Homes in an increasing number of communities grew less affordable during the second quarter of the year, RealtyTrac said Thursday.

In a release for its Housing Affordability Index for the second quarter, the company said 18% of U.S. housing markets were less affordable in Q2 2016 compared to their historic norms. That's a jump from 5% of markets reported in the previous quarter, but down from the 20% reported a year ago.

Of the 417 counties analyzed, 74 counties had an affordability index below 100 in the second quarter. That means buying a median-priced home was less affordable than the historically normal level for each county dating back to the first quarter of 2005.

“Although nearly one in five U.S. housing markets was not affordable by historic standards in the second quarter, the good news is that affordability is improving compared to a year ago in the majority of markets thanks to a combination of slowing home price appreciation and accelerating wage growth, along with falling interest rates,” RealtyTrac Senior Vice President Daren Blomquist said.

Annual wage growth outpaced home price growth in 55% of the counties, including Miami-Dade County, Fla.; Kings County, N.Y.; Santa Clara County, Calif.; Wayne County, Mich.; and Bexar County, Texas.

Before the second quarter of the year, annual home price growth outpaced annual wage growth in more than half the counties analyzed for 16 consecutive quarters.

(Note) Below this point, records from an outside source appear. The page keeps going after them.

(** C9: whenever the vector can be built, the macro builds it first: a
    fresh host allocation of [data_size] value-initialized elements, with
    the device memory, the streams and every other host allocation still as
    they were.  The enqueue is attempted from that state.  If it is
    rejected, the macro throws the CUDA error in that very state, the
    vector built and nothing enqueued; if it is accepted, the macro
    completes and the vector holds [data_size] elements, whatever the
    pending work and the copy did. *)
Theorem check_data_allocates_before_enqueue rt B N S :
  0 ≤ N ≤ max_size →
  N * sizeof ≤ Z.of_N (host_avail rt) →
  ∃ p rt1 e,
    host rt !! p = None ∧
    host rt1 !! p = Some (replicate (Z.to_nat N) value_init) ∧
    (∀ p', p' ≠ p → host rt1 !! p' = host rt !! p') ∧
    dev rt1 = dev rt ∧ streams rt1 = streams rt ∧ sticky rt1 = sticky rt ∧
    (cudaMemcpyAsync p B (N * sizeof) cudaMemcpyDeviceToHost S rt1).1
      = Normal e ∧
    (e ≠ cudaSuccess →
       CHECK_DATA B N S rt = (Throw (cuda_runtime_error e), rt1)) ∧
    (e = cudaSuccess →
       ∃ rt' vs,
         CHECK_DATA B N S rt = (Normal p, rt') ∧
         host rt' !! p = Some vs ∧
         Z.of_nat (length vs) = N).
Proof.
  intros HN Hav.
  assert (to_size_t N = N) as HtN.
  { apply to_size_t_small. pose proof (max_size_bytes N HN) as Hb.
    pose proof sizeof_pos. unfold PTRDIFF_MAX in Hb. nia. }
  pose proof (vector_ctor_ok N rt (proj2 HN) Hav) as Hctor.
  pose proof (byte_count_exact N HN) as Hcount.
  set (p := fresh (dom (host rt))) in *.
  set (rep := replicate (Z.to_nat N) value_init) in *.
  set (rt1 := {| dev := dev rt; host := <[p := rep]> (host rt);
                 host_avail := host_avail rt - Z.to_N (N * sizeof);
                 streams := streams rt; sticky := sticky rt |}) in *.
  destruct (cudaMemcpyAsync_returns p B (N * sizeof) cudaMemcpyDeviceToHost
              S rt1) as (e & rt2 & Hcopy).
  exists p, rt1, e.
  split; [apply not_elem_of_dom, is_fresh|].
  split; [apply lookup_insert_eq|].
  split; [by intros p' Hp'; apply lookup_insert_ne|].
  do 3 (split; [done|]).
  split; [by rewrite Hcopy|].
  assert (CHECK_DATA B N S rt =
          if decide (e = cudaSuccess)
          then (Normal p, (cudaStreamSynchronize S rt2).2)
          else (Throw (cuda_runtime_error e), rt2)) as Hmacro.
  { rewrite CHECK_DATA_steps, HtN, Hctor, Hcount. by rewrite Hcopy. }
  split.
  - intros He. rewrite Hmacro, decide_False by done.
    by rewrite (cudaMemcpyAsync_rejected _ _ _ _ _ _ _ _ Hcopy He).
  - intros ->. rewrite Hmacro, decide_True by done.
    destruct (accepted_stream_known _ _ _ _ _ _ _ Hcopy) as [q2 Hq2].
    apply cudaMemcpyAsync_accepted in Hcopy as (_ & Hst & _ & Hh2 & _).
    erewrite cudaStreamSynchronize_runs by done. simpl.
    destruct (run_ops q2 (dev rt2) (host rt2)) as [[e d] h] eqn:Hrun. simpl.
    destruct (run_ops_host_length _ _ _ _ _ _ p rep Hrun) as (b & Hb & Hlen).
    { rewrite Hh2. apply lookup_insert_eq. }
    eexists _, b. split; [done|]. split; [done|].
    rewrite Hlen. unfold rep. rewrite length_replicate. lia.
Qed.
(** The inner loop over [G.neighbors(node)] of a susceptible node; it
    stops ([break]) at the first successful transmission. *)
Fixpoint exposed (infected_nodes : list node) (beta : Q) (nbrs : list node)
  : Rand bool :=
  match nbrs with
  | [] => ret false
  | neighbor :: rest =>
      if mem neighbor infected_nodes then
        x <- random ;;
        if Qltb x beta then ret true
        else exposed infected_nodes beta rest
      else exposed infected_nodes beta rest
  end.

(** The loop over [G.nodes()] (lines 55-68): an infected node is kept when
    its draw exceeds [gamma]; a susceptible node is appended when the
    inner loop reports a hit. *)
Fixpoint update_loop (G : Graph node) (infected_nodes : list node)
  (beta gamma : Q) (ns new_infected_nodes : list node) : Rand (list node) :=
  match ns with
  | [] => ret new_infected_nodes
  | n :: rest =>
      if mem n infected_nodes then
        x <- random ;;
        update_loop G infected_nodes beta gamma rest
          (if Qltb gamma x then new_infected_nodes ++ [n]
           else new_infected_nodes)
      else if negb (mem n infected_nodes) then
        hit <- exposed infected_nodes beta (neighbors G n) ;;
        update_loop G infected_nodes beta gamma rest
          (if hit then new_infected_nodes ++ [n] else new_infected_nodes)
      else update_loop G infected_nodes beta gamma rest new_infected_nodes
  end.

(** Returns the new list and [len(new_infected_nodes) / len(G)]. *)
Definition update_status (G : Graph node) (infected_nodes : list node)
  (beta gamma : Q) : Rand (result (list node * Q)) :=
  new_infected_nodes <- update_loop G infected_nodes beta gamma (nodes G) [] ;;
  ret (try p <- truediv (len new_infected_nodes) (len (nodes G)) ;
       Ok (new_infected_nodes, p)).

(** The [for t in range(T)] loop of [simulate_spread], for the
    [max(T, 0)] values that [range(T)] yields. *)
Fixpoint spread_loop (G : Graph node) (beta gamma : Q) (T : nat)
  (infected_nodes : list node) (proportion_infected : list Q)
  : Rand (result (list node * list Q)) :=
  match T with
  | O => ret (Ok (infected_nodes, proportion_infected))
  | S T' =>
      r <- update_status G infected_nodes beta gamma ;;
      match r with
      | Raise e => ret (Raise e)
      | Ok (infected_nodes', p) =>
          spread_loop G beta gamma T' infected_nodes'
            (proportion_infected ++ [p])
      end
  end.

Definition simulate_spread (G : Graph node) (infected_nodes : list node)
  (beta gamma : Q) (T : Z) : Rand (result (list Q * Q * node)) :=
  r <- spread_loop G beta gamma (Z.to_nat T) infected_nodes [] ;;
  ret (try st <- r ;
       try eigen_centrality <- eigenvector_centrality G (Some 600%nat) ;
       match eigen_centrality with
       | [] => Raise ValueError
       | item :: items =>
           let best := max_by snd item items in
           Ok (snd st, snd best, fst best)
       end).
End Engine.

(** The verdict line printed by [check_threshold] (lines 148-158), or the
    error of the first division by zero. The three quotients are exact
    here; the program rounds each of them to the nearest float. *)
Definition check_threshold (beta gamma max_eigen : Q) : result verdict :=
  try beta_over_gamma <- truediv beta gamma ;
  try threshold <- truediv 1 max_eigen ;
  try bound <- truediv 1 threshold ;
  Ok (if Qltb bound beta_over_gamma then Epidemic_occurs
      else No_epidemic_occurs).
End Task1.

(** ** main.py *)

Module Main.
Section Engine.
Context {node : Type} `{EqDec node}.
Variable eigenvector_centrality :
  Graph node -> option nat -> result (list (node * Q)).

(** The inner loop over [G.neighbors(node)] of an infected node that did
    not recover: every susceptible neighbour gets its own trial. *)
Fixpoint transmit (infected_nodes : list node) (beta : Q)
  (nbrs new_infected_nodes : list node) : Rand (list node) :=
  match nbrs with
  | [] => ret new_infected_nodes
  | neighbor :: rest =>
      if negb (mem neighbor infected_nodes) then
        x <- random ;;
        transmit infected_nodes beta rest
          (if Qltb x beta then new_infected_nodes ++ [neighbor]
           else new_infected_nodes)
      else transmit infected_nodes beta rest new_infected_nodes
  end.
(** End-triggering events, one after the other. *)
Fixpoint triggerAll `{Constants} (ts : list EndTrigger) (s : ResolvingCall) : Step :=
  match ts with
  | [] => (s, [])
  | t :: rest =>
      let '(s1, e1) := trigger t s in
      let '(s2, e2) := triggerAll rest s1 in
      (s2, e1 ++ e2)
  end.

End CallTrace.

(** ** The resolver among its callers

    The xDS client delivers updates and errors to the two watchers; the
    channel keeps the config selector of the latest successful resolution,
    calls it for every new call, and later calls the [onCommitted] of each
    result once. The commit callbacks not yet called are kept in [inFlight],
    each as the cluster name it captured. *)

Module System.
Import Resolver.

Record System := {
  resolver : XdsResolver;
  selector : option (list CompiledRoute);
  inFlight : list string;
  nextDraw : nat
}.

Definition initial (target : GrpcUri) : System :=
  {| resolver := newXdsResolver target; selector := None; inFlight := [];
     nextDraw := 0 |}.

Inductive Event :=
| LdsUpdate (update : RouteSpecifier)
| LdsTransientError (details : string)
| LdsDoesNotExist
| RdsUpdate (update : RouteConfiguration)
| RdsTransientError (details : string)
| RdsDoesNotExist
| NewCall (methodName : string) (metadata : Metadata)
| Commit (i : nat).

(** The channel replaces its config selector on every successful
    resolution. *)
Definition publish (effects : list Effect) (current : option (list CompiledRoute))
  : option (list CompiledRoute) :=
  fold_left
    (fun sel e =>
       match e with
       | onSuccessfulResolution _ configSelector => configSelector
       | _ => sel
       end)
    effects current.

Definition afterWatcher (o : Outcome) (s : System) : System :=
  {| resolver := fst (fst o);
     selector := publish (snd (fst o)) (selector s);
     inFlight := inFlight s;
     nextDraw := nextDraw s |}.

Definition step `{Environment} (draws : Draws) (s : System) (e : Event) : System :=
  match e with
  | LdsUpdate update => afterWatcher (ldsWatcher_onValidUpdate update (resolver s)) s
  | LdsTransientError details =>
      afterWatcher (ldsWatcher_onTransientError details (resolver s)) s
  | LdsDoesNotExist => afterWatcher (ldsWatcher_onResourceDoesNotExist (resolver s)) s
  | RdsUpdate update => afterWatcher (rdsWatcher_onValidUpdate update (resolver s)) s
  | RdsTransientError details =>
      afterWatcher (rdsWatcher_onTransientError details (resolver s)) s
  | RdsDoesNotExist => afterWatcher (rdsWatcher_onResourceDoesNotExist (resolver s)) s
  | NewCall methodName metadata =>
      match selector s with
      | Some matchList =>
          let '(config, r, k) :=
            configSelector matchList methodName metadata (resolver s) draws (nextDraw s) in
          {| resolver := r;
             selector := selector s;
             inFlight :=
               match onCommitted config with
               | Some clusterName => inFlight s ++ [clusterName]
               | None => inFlight s
               end;
             nextDraw := k |}
      | None => s
      end
  | Commit i =>
      match inFlight s !! i with
      | Some clusterName =>
          let o := unrefCluster clusterName (resolver s) in
          {| resolver := fst (fst o);
             selector := publish (snd (fst o)) (selector s);
             inFlight := delete i (inFlight s);
             nextDraw := nextDraw s |}
      | None => s
      end
  end.

Definition run `{Environment} (draws : Draws) (events : list Event) (s : System)
  : System :=
  fold_left (step draws) events s.

(** A route that names its clusters: no cluster name is empty. *)
Definition namesClusters (r : Route) : bool :=
  match route r with
  | Some (cluster c) => negb (String.eqb c "")
  | Some (weighted_clusters w) =>
      forallb (fun clusterWeight => negb (String.eqb (cw_name clusterWeight) ""))
        (clusters w)
  | _ => true
  end.

Definition wellNamed (routeConfig : RouteConfiguration) : bool :=
  forallb (fun virtualHost => forallb namesClusters (routes virtualHost))
    (virtual_hosts routeConfig).

Definition wellNamedEvent (e : Event) : bool :=
  match e with
  | LdsUpdate (route_config routeConfig) => wellNamed routeConfig
  | RdsUpdate routeConfig => wellNamed routeConfig
  | _ => true
  end.

(** A compiled route selects among the given clusters, or falls through
    to the empty name. *)
Definition selects (allConfigClusters : gset string) (m : CompiledRoute) : Prop :=
  forall draws k,
    fst (action m draws k) = "" \/ fst (action m draws k) ∈ allConfigClusters.

(** The number of commit callbacks not yet called for a cluster. *)
Definition references (clusterName : string) (s : System) : nat :=
  count_occ string_dec (inFlight s) clusterName.

(** What holds of the resolver between any two events. *)
Record Consistent `{Environment} (s : System) : Prop := {
  unnamed_absent : clusterRefcounts (resolver s) !! "" = None;
  counted : forall clusterName rc,
    clusterRefcounts (resolver s) !! clusterName = Some rc ->
    refCount rc = Z.of_nat (references clusterName s);
  referenced_present : forall clusterName,
    clusterName <> "" -> In clusterName (inFlight s) ->
    is_Some (clusterRefcounts (resolver s) !! clusterName);
  marked_or_referenced : forall clusterName rc,
    clusterRefcounts (resolver s) !! clusterName = Some rc ->
    inLastConfig rc = true \/ (0 < refCount rc)%Z;
  selector_marked : forall matchList m draws k,
    selector s = Some matchList -> In m matchList ->
    fst (action m draws k) = ""
    \/ exists rc, clusterRefcounts (resolver s) !! fst (action m draws k) = Some rc
         /\ inLastConfig rc = true;
  latest_marked : forall routeConfig virtualHost allConfigClusters matchList,
    GRPC_XDS_EXPERIMENTAL_ROUTING = true ->
    latestRouteConfig (resolver s) = Some routeConfig ->
    findVirtualHostForDomain (virtual_hosts routeConfig) (path (target (resolver s)))
    = Some virtualHost ->
    compileRoutes (routes virtualHost) ∅ [] = Some (allConfigClusters, matchList) ->
    forall clusterName,
      clusterName ∈ allConfigClusters
      <-> exists rc, clusterRefcounts (resolver s) !! clusterName = Some rc
            /\ inLastConfig rc = true;
  latest_named : forall routeConfig,
    latestRouteConfig (resolver s) = Some routeConfig -> wellNamed routeConfig = true
}.

(** Without experimental routing: no entry, no selector, no callback. *)
Definition idle (s : System) : Prop :=
  clusterRefcounts (resolver s) = ∅ /\ selector s = None /\ inFlight s = [].

End System.

(** ** Sample inputs *)

Module Sample.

Home price growth outpaced wage growth in 45% of the counties, including Los Angeles County, Calif.; Cook County, Ill.; Harris County, Texas; Maricopa County, Ariz.; and San Diego County, Calif.

Kings County, N.Y. was the least affordable by the absolute standard of percentage of wages needed to buy a median priced home, followed by Marin County, Calif.; Santa Cruz County, Calif.; and San Francisco County, Calif.

Counties where homes were most affordable were Clayton County, Ga.; Wayne County, Mich.; Baltimore, Md.; and Bay County, Mich.